Use of Heart Positioning Device During Extracardiac Fontan Procedure
The Fontan procedure remains the final palliative procedure for all functional single ventricle patients. Since 1968, when it was introduced, the Fontan procedure has undergone many modifications. Extracardiac conduit (ECC) Fontan involves direct connection of the superior vena cava (or cavae) to the pulmonary arteries, mostly as a previous bidirectional Glenn procedure and placement of an interposition tube graft outside of the heart, from the inferior vena cava to the pulmonary vasculature. ECC Fontan in the current era is mostly done with normothermic cardiopulmonary bypass with a bicaval cannulation without cardioplegia on beating heart (1). Being a part of a staged procedure, Fontan procedures are mostly redo procedures, and significant intrapericardial adhesions are the norm. The inferior vena cava (IVC) needs to be cannulated low to aid in ease of anastomosis. This involves significant dissection and mobilization near the IVC. Also, during the anastomosis, especially the IVC part, the ventricular mass needs to be retracted with retraction sutures near the acute margin of the heart or with the help of surgical assistant’s hands (1).

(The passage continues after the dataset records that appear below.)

Lemma or_fields_all w l x :
  0 <= w -> Forall (field_ok w) (x :: l) -> w * Z.of_nat (length (x :: l)) <= 64 ->
  or_fields w w x l = pack w (x :: l).
Proof.
  intros Hw Hok Hlen. apply Forall_cons in Hok as [Hx Hok]. simpl length in Hlen.
  rewrite or_fields_pack by (done || lia). done.
Qed.

Lemma byte_sort_pack arg :
  byte_sort arg = pack 8 (bubble_sort (le_bytes 8 arg) 8).
Proof.
  unfold byte_sort.
  rewrite (fields_unpack 8 8 arg ltac:(lia) : (fun i => (arg >>u (i * 8)) .& 0xff) <$> seqZ 0 8 = _).
  destruct (bubble_fields 8 8 arg) as [Hlen Hok]; [lia|].
  generalize dependent (bubble_sort (le_bytes 8 arg) 8). intros l Hlen Hok.
  explode l Hlen. rewrite <- or_fields_all by (done || simpl; lia).
  by cbn -[Z.lor u64 Z.shiftl].
Qed.

Lemma nibble_sort_pack arg :
  nibble_sort arg = pack 4 (bubble_sort (unpack 4 16 arg) 16).
Proof.
  unfold nibble_sort.
  rewrite (fields_unpack 4 16 arg ltac:(lia) : (fun i => (arg >>u (i * 4)) .& 0xf) <$> seqZ 0 16 = _).
  destruct (bubble_fields 4 16 arg) as [Hlen Hok]; [lia|].
  generalize dependent (bubble_sort (unpack 4 16 arg) 16). intros l Hlen Hok.
  explode l Hlen. rewrite <- or_fields_all by (done || simpl; lia).
  by cbn -[Z.lor u64 Z.shiftl].
Qed.

(** C37: [byte_sort] returns the 64-bit number whose bytes, least significant
    first, are the bytes of its argument in increasing order. *)
Theorem byte_sort_correct (arg : Z) (Harg : 0 <= arg < 2 ^ 64) :
  0 <= byte_sort arg < 2 ^ 64 /\
  Sorted Z.le (le_bytes 8 (byte_sort arg)) /\
  Permutation (le_bytes 8 arg) (le_bytes 8 (byte_sort arg)).
Proof. apply field_sort_spec; [lia..|apply byte_sort_pack]. Qed.

Lemma byte_sort_correct_witness :
  byte_sort 0x0403deadbeef0201 = 0xefdebead04030201 /\
  Sorted Z.le (le_bytes 8 (byte_sort 0x0403deadbeef0201)).
Proof.
  split; [reflexivity|]. apply (byte_sort_correct 0x0403deadbeef0201). lia.
Defined.

(** [nibble_sort] does the same for the sixteen 4-bit digits. *)
Theorem nibble_sort_correct (arg : Z) (Harg : 0 <= arg < 2 ^ 64) :
  0 <= nibble_sort arg < 2 ^ 64 /\
  Sorted Z.le (unpack 4 16 (nibble_sort arg)) /\
  Permutation (unpack 4 16 arg) (unpack 4 16 (nibble_sort arg)).
Proof. apply field_sort_spec; [lia..|apply nibble_sort_pack]. Qed.

Lemma nibble_sort_correct_witness :
  nibble_sort 0x0403deadbeef0201 = 0xfeeeddba43210000 /\
  Sorted Z.le (unpack 4 16 (nibble_sort 0x0403deadbeef0201)).
Proof.
  split; [reflexivity|]. apply (nibble_sort_correct 0x0403deadbeef0201). lia.
Defined.

End Sort.

Module StrList.

(** [struct elt]; a link is an address, 0 is [NULL]. *)
Record elt := Elt { val : Z; link : Z }.
#[global] Instance elt_eq_dec : EqDecision elt.
Proof. solve_decision. Defined.

(** The heap cells in use, and what the next calls of [malloc] will return: an
    address (0 for a failure) with the indeterminate contents of the block. *)
Record heap := Heap { cells : gmap Z elt; mallocs : list (Z * elt) }.

Definition malloc (h : heap) : Z * heap :=
  match mallocs h with
  | [] => (0, h)
  | (a, junk) :: ms =>
      if a =? 0 then (0, Heap (cells h) ms) else (a, Heap (<[a := junk]> (cells h)) ms)
  end.

(** [free(NULL)] does nothing. *)
Definition free (p : Z) (h : heap) : heap :=
  if p =? 0 then h else Heap (delete p (cells h)) (mallocs h).

Definition write (p : Z) (e : elt) (h : heap) : heap :=
  Heap (<[p := e]> (cells h)) (mallocs h).
(* ===== verification/Hw.v ===== *)
(** * Code that talks to devices

    Start-up code reads and writes ports and device registers mapped in memory. A piece of
    such code is a tree of these accesses, and a device gives them a meaning: [run] runs a
    tree against the state of a device. A device promises what a theorem needs and no
    more, so it is the instance of a class. *)

From S2P Require Import Prelude.

(** [Out]/[In]: the instructions out and in; [St]: a store of [n] bytes and [Ld]: a 32-bit
    load, at an address the hardware answers; [Print]: a message for the console. *)
Inductive io (A : Type) : Type :=
| Ret (a : A)
| Out (port v : Z) (k : io A)
| In (port : Z) (k : Z -> io A)
| St (n : nat) (a v : Z) (k : io A)
| Ld (a : Z) (k : Z -> io A)
| Print (msg : string) (k : io A)
| Panic (msg : string)
| OutOfFuel.
Arguments Ret {A} _.
Arguments Out {A} _ _ _.
Arguments In {A} _ _.
Arguments St {A} _ _ _ _.
Arguments Ld {A} _ _.
Arguments Print {A} _ _.
Arguments Panic {A} _.
Arguments OutOfFuel {A}.

#[export] Instance io_ret : MRet io := @Ret.

#[export] Instance io_bind : MBind io := fun A B f =>
  fix go (m : io A) : io B :=
    match m with
    | Ret a => f a
    | Out p v k => Out p v (go k)
    | In p k => In p (fun x => go (k x))
    | St n a v k => St n a v (go k)
    | Ld a k => Ld a (fun x => go (k x))
    | Print w k => Print w (go k)
    | Panic w => Panic w
    | OutOfFuel => OutOfFuel
    end.

Definition outb (port v : Z) : io unit := Out port v (Ret tt).
Definition inb (port : Z) : io Z := In port Ret.
Definition store (n : nat) (a v : Z) : io unit := St n a v (Ret tt).
Definition load (a : Z) : io Z := Ld a Ret.
Definition say (msg : string) : io unit := Print msg (Ret tt).

(** [P2V]: where the kernel sees a physical address. *)
Definition p2v (a : Z) : Z := u32 (a + 0x80000000).

(** ** Devices *)

Class Device (S : Type) := {
  d_out : Z -> Z -> S -> S;
  d_in : Z -> S -> Z * S;
  d_st : nat -> Z -> Z -> S -> S;
  d_ld : Z -> S -> Z * S;
  d_print : string -> S -> S;
}.

(** How a run ends. *)
Inductive ending (A : Type) : Type :=
| Done (a : A)
| Paniced (msg : string)
| Running.
Arguments Done {A} _.
Arguments Paniced {A} _.
Arguments Running {A}.

Section Run.
Context {S : Type} `{Device S}.

Fixpoint run {A} (m : io A) (s : S) : ending A * S :=
  match m with
  | Ret a => (Done a, s)
  | Out p v k => run k (d_out p v s)
  | In p k => let '(x, s) := d_in p s in run (k x) s
  | St n a v k => run k (d_st n a v s)
  | Ld a k => let '(x, s) := d_ld a s in run (k x) s
  | Print w k => run k (d_print w s)
  | Panic w => (Paniced w, s)
  | OutOfFuel => (Running, s)
  end.

Lemma run_bind {A B} (m : io A) (f : A -> io B) s :
  run (m ≫= f) s =
  match run m s with
  | (Done a, s) => run (f a) s
  | (Paniced w, s) => (Paniced w, s)
  | (Running, s) => (Running, s)
  end.
Proof using Type.
  revert s. induction m as [a|p v k IH|p k IH|n p v k IH|p k IH|w k IH| |]; intros s; try done; cbn.
  - apply IH.
  - destruct (d_in p s) as [x s']. apply IH.
  - apply IH.
  - destruct (d_ld p s) as [x s']. apply IH.
  - apply IH.
Qed.

(** The rule to step through straight-line code. *)
Lemma run_seq {A B} (m : io A) (f : A -> io B) a s s' :
  run m s = (Done a, s') -> run (m ≫= f) s = run (f a) s'.
Proof using Type. intros Hm. by rewrite run_bind, Hm. Qed.
End Run.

Heart positioning devices have been used in off-pump coronary artery bypass. This video demonstrates the use of a heart positioning device (Starfish®, Medtronic Inc., Minneapolis, Minnesota, USA) during an extracardiac Fontan procedure to retract the ventricular mass away safely, thereby facilitating the IVC anastomosis.

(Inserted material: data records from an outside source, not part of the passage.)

(** The date [cmostime] gives is never torn. The clock goes on while its registers are
    read one by one; if it moves at most once during two readings, every run of [cmostime]
    that ends gives a date the clock showed at one moment of the run, in the 2000s and
    decoded from BCD or binary as status register B says. It ends after one round when the
    clock does not move and no update is in progress. *)
Theorem cmostime_not_torn (clock : nat -> Z -> Z) (date : nat -> rtcdate) (fuel : nat) (c : chip)
    (Hslow : slow clock) (Hdate : forall n, two_digits (date n))
    (Hfmt : forall n, shows clock n = encode (format clock (now c)) (date n)) :
  (forall r c', run (H := cmos clock) (cmostime fuel) c = (Done r, c') ->
     exists n, (now c <= n <= now c')%nat /\ r = in_2000s (date n)) /\
  ((forall i, (i <= 12)%nat -> date (now c + 1 + i)%nat = date (now c + 1)%nat) ->
   clock (now c + 7)%nat CMOS_STATA .& CMOS_UIP = 0 -> (0 < fuel)%nat ->
   (run (H := cmos clock) (cmostime fuel) c).1 = Done (in_2000s (date (now c + 1)%nat))).
Proof.
  unfold cmostime. rewrite (run_seq _ _ _ _ _ (run_cmos_read clock _ c)). split.
  - intros r c' Hrun. rewrite run_bind in Hrun.
    destruct (run (stable_date fuel) _) as [[t| |] c1] eqn:Ht; [|done..].
    apply (stable_date_ok clock _ _ _ _ Hslow) in Ht as (n & Hn & ->). cbn [now] in Hn.
    injection Hrun as Hr Hc. exists n. subst c1. split; [lia|]. rewrite <- Hr. by apply decode_shown.
  - intros Hst Hup Hf. destruct fuel as [|fuel]; [lia|].
    erewrite run_seq; [|apply stable_date_ends; cbn [now]].
    + cbn [mret io_ret run fst now]. f_equal. rewrite <- Nat.add_1_r. by apply decode_shown.
    + intros i Hi. rewrite !Hfmt. replace (S (now c) + i)%nat with (now c + 1 + i)%nat by lia.
      rewrite Hst by done. by rewrite Nat.add_1_r.
    + by replace (S (now c) + 6)%nat with (now c + 7)%nat by lia.
Qed.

Not only does the use of the device make the retraction of the ventricular mass easier and safer, it also keeps the surgical assistant’s hands free to help during the surgery. In Fontan with apicocaval juxtaposition, where the ventricular apex is right on the IVC area, this becomes even more relevant. This simple extension of the use of a heart positioning device in Fontan procedure can aid in making the IVC area more accessible and the anastomosis easier.
- Bradley, SM .Extracardiac conduit Fontan procedure. Oper Tech Thoracic Cardiovasc Surg. 2006,11(2):123–140.
- Kogon, B. Is the extracardiac Conduit the preferred Fontan approach for patients with univentricular hearts? Circulation. 2012;126:2511-2515.